5. Once the results are displayed, notice there are three main headings: Graphic
Summary, Descriptions, and Alignments (these may be expanded so you’ll
have to scroll down).
6. Use these results to answer the questions below.
7. Repeat steps 1-6 for the other “unknown sequence 2”.
Questions:
Q1. In the Descriptions section, look at the top result, which should be the result with
the highest score. Write down information about the best match:
● Description (no need to write the whole thing)
● E value
● Identity
● Query cover
Q2. Now scroll down to the Alignments heading. Look at the top result, which should be
the same one. Look at the alignment between your query and the reference. Do you see
any mismatches?
Q3. How can you judge whether this is a good match?
Q4. What is this gene? Google the name of the gene and write down something
significant you learned about it.
Q5. How are the “unknown sequence 1” and “unknown sequence 1” related?
Exercise 3.2: Finding Homologes
1. Visit the GenBank page of your known sequence NM_001336190.1
(https://www.ncbi.nlm.nih.gov/nuccore/NM_001336190.1)
2. Click on “Run BLAST” from the right panel (in the “Analyze This Sequence” part of
the webpage.)
3. On the BLAST page, note that under the Enter Query Sequence section, the NCBI
system has automatically entered the accession number (but you can also enter a GI
number, or FASTA sequence)
4. We want to query the full NCBI database; the NCBI linking system has automatically
changed the default Database (which is Human) to Other and Nucleotide collection
(nr/nt) because our sequence is non-human. The nr database is the non-redundant
collection of sequences in GenBank.
5. In the “program selection”, Change the Program Selected / Optimized for to
“Somewhat similar sequences (blastn).”
6. Open the Algorithm Parameters near the bottom.

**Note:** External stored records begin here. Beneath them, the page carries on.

Theorem scene_params_bounds (frequencyData : list Z) :
  Forall (fun sample => 0 <= sample <= 255) frequencyData ->
  let p := render frequencyData in
  ((1 <=? cyan_light_intensity p)%float = true
   /\ (cyan_light_intensity p <=? 2)%float = true)
  /\ ((1 <=? magenta_light_intensity p)%float = true
      /\ (magenta_light_intensity p <=? 2)%float = true)
  /\ ((0.5 <=? sphere_radius p)%float = true
      /\ (sphere_radius p <=? 1.01)%float = true)
  /\ ((0 <=? sphere_emissiveIntensity p)%float = true
      /\ (sphere_emissiveIntensity p <=? 0.5)%float = true)
  /\ ((0 <=? ring_emissiveIntensity p)%float = true
      /\ (ring_emissiveIntensity p <=? 0.3)%float = true).
Proof.
  intros Hrange. cbv zeta. unfold render. cbn [cyan_light_intensity
    magenta_light_intensity sphere_radius sphere_emissiveIntensity
    ring_emissiveIntensity].
  pose proof (bin_check_lookup frequencyData 10 Hrange) as H10.
  pose proof (bin_check_lookup frequencyData 20 Hrange) as H20.
  pose proof (bin_check_lookup frequencyData 2 Hrange) as H2.
  pose proof (bin_check_lookup frequencyData 15 Hrange) as H15.
  unfold bin_check in *. cbv zeta in *.
  rewrite !andb_true_iff in H10, H20, H2, H15.
  intuition.
Qed.

Lemma scene_params_bounds_witness :
  let p := render [255; 0; 255] in
  ((1 <=? cyan_light_intensity p)%float = true
   /\ (cyan_light_intensity p <=? 2)%float = true)
  /\ ((1 <=? magenta_light_intensity p)%float = true
      /\ (magenta_light_intensity p <=? 2)%float = true)
  /\ ((0.5 <=? sphere_radius p)%float = true
      /\ (sphere_radius p <=? 1.01)%float = true)
  /\ ((0 <=? sphere_emissiveIntensity p)%float = true
      /\ (sphere_emissiveIntensity p <=? 0.5)%float = true)
  /\ ((0 <=? ring_emissiveIntensity p)%float = true
      /\ (ring_emissiveIntensity p <=? 0.3)%float = true).
Proof.
  apply (scene_params_bounds [255; 0; 255]).
  repeat constructor; lia.
Defined.

End SceneSpec.

(** ** The bar loop and the frame source *)

Section VisualizerMore.
Import Viz Bars.

Lemma all_in_range (check : Z -> bool) (n : Z) :
  forallb check (seqZ 0 n) = true ->
  forall v, 0 <= v < n -> check v = true.
Proof.
  intros Hall v Hv. apply Is_true_true.
  assert (H : Forall (fun v => Is_true (check v)) (seqZ 0 n)).
  { apply forallb_True, Is_true_true, Hall. }
  rewrite Forall_forall in H. apply H, elem_of_seqZ. lia.
Qed.

Lemma height_colour_check_all : forallb height_colour_check (seqZ 0 256) = true.
Proof. vm_compute. reflexivity. Qed.

Lemma quarter_check_all : forallb quarter_check (seqZ 0 32) = true.
Proof. vm_compute. reflexivity. Qed.

Lemma monotone_check_all :
  forallb (fun s1 => forallb (fun d => monotone_check s1 (s1 + d)) (seqZ 0 (256 - s1)))
    (seqZ 0 256) = true.
Proof. vm_compute. reflexivity. Qed.

(** The bar loop neither mounts nor unmounts a bar: the refs keep their
    number, and an index holds a mesh after the loop exactly when it did
    before. *)
Theorem bar_loop_keeps_mounts Math_sin Math_cos dataArray meshes :
  length (update_meshes Math_sin Math_cos dataArray meshes) = length meshes
  /\ forall i,
       mounted (update_meshes Math_sin Math_cos dataArray meshes) i
       = mounted meshes i.
Proof.
  split.
  - unfold update_meshes. apply length_imap.
  - intros i. unfold mounted. rewrite update_meshes_lookup.
    destruct (meshes !! i) as [[m|]|]; [|reflexivity..].
    destruct (dataArray !! i); reflexivity.
Qed.

(** Every bar that has a sample is placed at a height in [-1, 1], and a
    bar with a colour gets saturation in [0.5, 1] and lightness in
    [0.3, 0.7]; a bar without a colour stays without. *)
Theorem bar_height_colour_bounds Math_sin Math_cos dataArray meshes i mesh sample :
  dataArray !! i = Some sample ->
  0 <= sample <= 255 ->
  meshes !! i = Some (Some mesh) ->
  exists mesh',
    update_meshes Math_sin Math_cos dataArray meshes !! i = Some (Some mesh')
    /\ (-1 <=? y (position mesh'))%float = true
    /\ (y (position mesh') <=? 1)%float = true
    /\ match color mesh, color mesh' with
       | Some _, Some c =>
           (0.5 <=? saturation c)%float = true
           /\ (saturation c <=? 1)%float = true
           /\ (0.3 <=? lightness c)%float = true
           /\ (lightness c <=? 0.7)%float = true
       | None, None => True
       | _, _ => False
       end.
Proof.
  intros Hsample Hrange Hmesh.
  pose proof (all_in_range _ _ height_colour_check_all sample ltac:(lia)) as Hc.
  unfold height_colour_check in Hc. cbv zeta in Hc.
  rewrite !andb_true_iff in Hc.
  destruct Hc as [[[[[[[Hy1 Hy2] Hs1] Hs2] Hl1] Hl2] _] _].
  eexists. rewrite update_meshes_lookup, Hmesh, Hsample.
  split; [reflexivity|]. cbn [update_mesh position color x y z].
  split; [exact Hy1|]. split; [exact Hy2|].
  destruct (color mesh); cbn [saturation lightness]; [|exact I].
  repeat split; assumption.
Qed.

7. Check the box next to “Show results in a new window” near the BLAST button.
Now (finally) click the BLAST button.
Questions:
Q6. When would you want to use megaBLAST? What about discontiguous
megaBLAST? (try each to see how your results differ)

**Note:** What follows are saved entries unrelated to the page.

Lemma whiteSpacePlus_rest (s rest : string) :
  Separator.whiteSpacePlus (fun s3 => Some s3) s = Some rest -> startsBlack rest.
Proof.
  induction s as [|c s IH]; simpl; [discriminate|].
  destruct (Js.isWhiteSpace c); [|discriminate].
  destruct (Separator.whiteSpacePlus (fun s3 => Some s3) s) as [r|] eqn:E.
  - intros [= <-]. now apply IH.
  - intros [= <-]. destruct s as [|d s]; [exact I|].
    simpl in E |- *. rewrite isWhiteSpace_isWhite in E.
    destruct (isWhite d); [|reflexivity].
    destruct (Separator.whiteSpacePlus (fun s3 => Some s3) s); discriminate.
Qed.

(** A match of the expression is an occurrence of the separator at the
    front of the input, with all the white space behind the token. *)
Lemma matchAt_sound (s rest : string) :
  Separator.matchAt s = Some rest ->
  exists sep, IsSeparator sep /\ s = sep ++ rest /\ startsBlack rest.
Proof.
  unfold Separator.matchAt. intros H.
  apply whiteSpacePlus_sound in H as (w1 & t & -> & Hne1 & Hb1 & Hk).
  destruct t as [|o [|r t]]; try discriminate.
  destruct (Separator.isO o && Separator.isR r) eqn:Hor; [|discriminate].
  apply andb_prop in Hor as [Ho%isO_spec Hr%isR_spec].
  pose proof (whiteSpacePlus_rest _ _ Hk) as Hrest.
  apply whiteSpacePlus_sound in Hk as (w2 & t' & -> & Hne2 & Hb2 & [= ->]).
  exists (w1 ++ String o (String r w2)). split; [|split].
  - now exists w1, o, r, w2.
  - rewrite append_assoc. reflexivity.
  - exact Hrest.
Qed.

(** Wherever the separator occurs at the front, the expression matches. *)
Lemma matchAt_complete (sep post : string) :
  IsSeparator sep -> Separator.matchAt (sep ++ post) <> None.
Proof.
  intros (w1 & o & r & w2 & -> & Hne1 & Hb1 & Hne2 & Hb2 & Ho & Hr).
  unfold Separator.matchAt. rewrite append_assoc.
  apply whiteSpacePlus_complete; trivial.
  apply isO_spec in Ho. apply isR_spec in Hr.
  simpl. rewrite Ho, Hr. simpl.
  apply whiteSpacePlus_complete; trivial. discriminate.
Qed.

(** A separator followed by no further white space is the match, whole. *)
Lemma matchAt_exact (sep rest : string) :
  IsSeparator sep -> startsBlack rest ->
  Separator.matchAt (sep ++ rest) = Some rest.
Proof.
  intros (w1 & o & r & w2 & -> & Hne1 & Hb1 & Hne2 & Hb2 & Ho & Hr) Hrest.
  unfold Separator.matchAt. rewrite append_assoc.
  apply whiteSpacePlus_exact; trivial.
  - simpl. now apply letter_o_not_white.
  - apply isO_spec in Ho. apply isR_spec in Hr.
    simpl. rewrite Ho, Hr. simpl.
    now apply whiteSpacePlus_exact.
Qed.

Lemma IsSeparator_nonempty (sep : string) : IsSeparator sep -> sep <> "".
Proof.
  intros (w1 & o & r & w2 & -> & Hne1 & _). destruct w1; [congruence|discriminate].
Qed.

Lemma matchAt_shorter (s rest : string) :
  Separator.matchAt s = Some rest -> String.length rest < String.length s.
Proof.
  intros (sep & Hsep & -> & _)%matchAt_sound. rewrite length_append.
  apply IsSeparator_nonempty in Hsep. destruct sep; [congruence|simpl; lia].
Qed.

Lemma noMatchInside_nil (s : string) : noMatchInside "" s.
Proof. intros pre post E. symmetry in E. now apply append_eq_nil in E as [_ ->]. Qed.

Lemma noMatchInside_snoc (cur : string) (c : ascii) (s : string) :
  noMatchInside cur (String c s) ->
  Separator.matchAt (String c s) = None ->
  noMatchInside (cur ++ String c "") s.
Proof.
  intros Hin Hno pre post E Hne.
  destruct (snoc_split _ _ _ _ E Hne) as (post0 & -> & ->).
  rewrite append_snoc_cons. destruct post0 as [|x post0].
  - exact Hno.
  - apply (Hin pre (String x post0)); [reflexivity | discriminate].
Qed.

Lemma noMatchInside_tail (c : ascii) (cur s : string) :
  noMatchInside (String c cur) s -> noMatchInside cur s.
Proof. intros H pre post -> Hne. now apply (H (String c pre) post). Qed.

Q7. What is the Expect threshold?
Q8. What would happen if you decreased it? Increased it?
Q9. What would be the effect of increasing the Word size?

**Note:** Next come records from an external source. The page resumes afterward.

(** *** The middle of a part of the unit interval *)

Lemma Prim2SF_of_int_wide (n : Z) :
  0 <= n < 2 ^ 50 ->
  Prim2SF (JS.of_int n) = binary_normalize prec emax n 0 false.
Proof.
  intros H. unfold JS.of_int. rewrite of_uint63_spec, Uint63.of_Z_spec.
  rewrite Z.mod_small; [reflexivity|].
  change (2 ^ 50) with 1125899906842624 in H.
  change wB with 9223372036854775808. lia.
Qed.

(** [div_int_round], for whole numbers below [2 ^ 50]. *)
Lemma div_int_round_wide (W H : positive) :
  Zpos W < 2 ^ 50 -> Zpos H < 2 ^ 50 ->
  exists m3 g,
    Prim2SF (JS.of_int (Zpos W) / JS.of_int (Zpos H))%float = S754_finite false m3 (- g)
    /\ 2 ^ 52 <= Zpos m3 < 2 ^ 53 /\ 0 <= g
    /\ 2 * Zpos m3 * Zpos H <= 2 * Zpos W * 2 ^ g + Zpos H
    /\ 2 * Zpos W * 2 ^ g <= 2 * Zpos m3 * Zpos H + Zpos H.
Proof.
  intros HW HH.
  assert (HW53 : Zpos W < 2 ^ 53).
  { eapply Z.lt_le_trans; [apply HW|]. apply Z.pow_le_mono_r; lia. }
  assert (HH53 : Zpos H < 2 ^ 53).
  { eapply Z.lt_le_trans; [apply HH|]. apply Z.pow_le_mono_r; lia. }
  rewrite FloatAxioms.div_spec, !Prim2SF_of_int_wide by lia. unfold SF64div.
  destruct (binary_normalize_small W HW53) as (mW & -> & EW & DW).
  destruct (binary_normalize_small H HH53) as (mH & -> & EH & DH).
  set (dW := Zpos (digits2_pos W)) in *. set (dH := Zpos (digits2_pos H)) in *.
  assert (BW : 0 < dW <= 50) by (split; [subst dW; lia|apply digits2_pos_le; lia]).
  assert (BH : 0 < dH <= 50) by (split; [subst dH; lia|apply digits2_pos_le; lia]).
  destruct (div_round mW mH (dW - 53) (dH - 53) DW DH ltac:(lia))
    as (m3 & e3 & -> & Hm3 & He3 & U & L).
  set (e' := dW - 53 - (dH - 53) - 53) in *.
  exists m3, (- e3). rewrite Z.opp_involutive.
  split; [reflexivity|]. split; [assumption|]. split; [unfold e' in He3; lia|].
  set (k := e3 - e') in *.
  assert (Pk : 0 < 2 ^ k) by (apply Z.pow_pos_nonneg; lia).
  assert (PH : 0 < 2 ^ (53 - dH)) by (apply Z.pow_pos_nonneg; lia).
  assert (S : Zpos mW * 2 ^ 53 = Zpos W * 2 ^ (- e3) * (2 ^ k * 2 ^ (53 - dH))).
  { rewrite EW, <- !Z.mul_assoc, <- !Z.pow_add_r by (unfold k, e' in *; lia).
    f_equal. f_equal. unfold k, e'. lia. }
  rewrite S, EH in U, L.
  set (A := 2 ^ k * 2 ^ (53 - dH)) in *.
  assert (PA : 0 < A) by (apply Z.mul_pos_pos; assumption).
  replace (2 ^ k * (Zpos H * 2 ^ (53 - dH))) with (Zpos H * A) in U, L by (unfold A; ring).
  split.
  - apply (Z.mul_le_mono_pos_r _ _ A PA).
    replace (2 * Zpos m3 * Zpos H * A) with (2 * Zpos m3 * (Zpos H * A)) by ring.
    replace ((2 * Zpos W * 2 ^ (- e3) + Zpos H) * A)
      with (2 * (Zpos W * 2 ^ (- e3) * A) + Zpos H * A) by ring.
    exact U.
  - apply (Z.mul_le_mono_pos_r _ _ A PA).
    replace ((2 * Zpos m3 * Zpos H + Zpos H) * A)
      with (2 * Zpos m3 * (Zpos H * A) + Zpos H * A) by ring.
    replace (2 * Zpos W * 2 ^ (- e3) * A) with (2 * (Zpos W * 2 ^ (- e3) * A)) by ring.
    exact L.
Qed.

Q10. Why is there a Low complexity regions filter? Should we keep it on?
8. Analyze the Results Page:
The results page is broken up into sections. At the very top is the job summary, which
simply shows details about your query and the database searched. You can find more
details about your search by clicking Search Summary.
Questions:
Q11. How many sequences are in the nr database?
Q12. What sequences are not included in the nr database? (Trick question: this
information is actually available by clicking on the question mark beside the
Database option on the input page!)
9. Explore the Graphic Summary tab. Scroll your mouse over the coloured bars.
Questions:
Q13. What do the coloured bars mean?
Q14. How does the color code work?
Q15. What information is displayed when you hover on an entry?
Q16. What do you notice about the significance values as you move down the graphical
summary?
Q17. What is the genus and species of the top (best) hit?
Q18. What happens if you click on one of the entries?
10. The Descriptions tab lists the following:
● Description [hyperlinked to corresponding Alignment(s) in Alignments section]
● Max Score – the alignment bit score
● Total Score – another alignment bit score which may differ from the Max Score if
your query matched a single database entry in multiple regions.
● Query Coverage – what percent of the query had similarity to the database hit.
● E-value – probably the best measure of hit quality. Smaller numbers mean better
● hits, with 0.0 being the best value possible.
● Identity – the highest identity found between query and HSP.
● Accession – linked to the indicated sequence at NCBI
Questions:
Q19. How many sequence matches are listed for this query sequence? How are they
ordered? (you can sort these segments in other ways, like by identity, score, and
query start position.)
Q20. What happens if you click the Accession hotlink?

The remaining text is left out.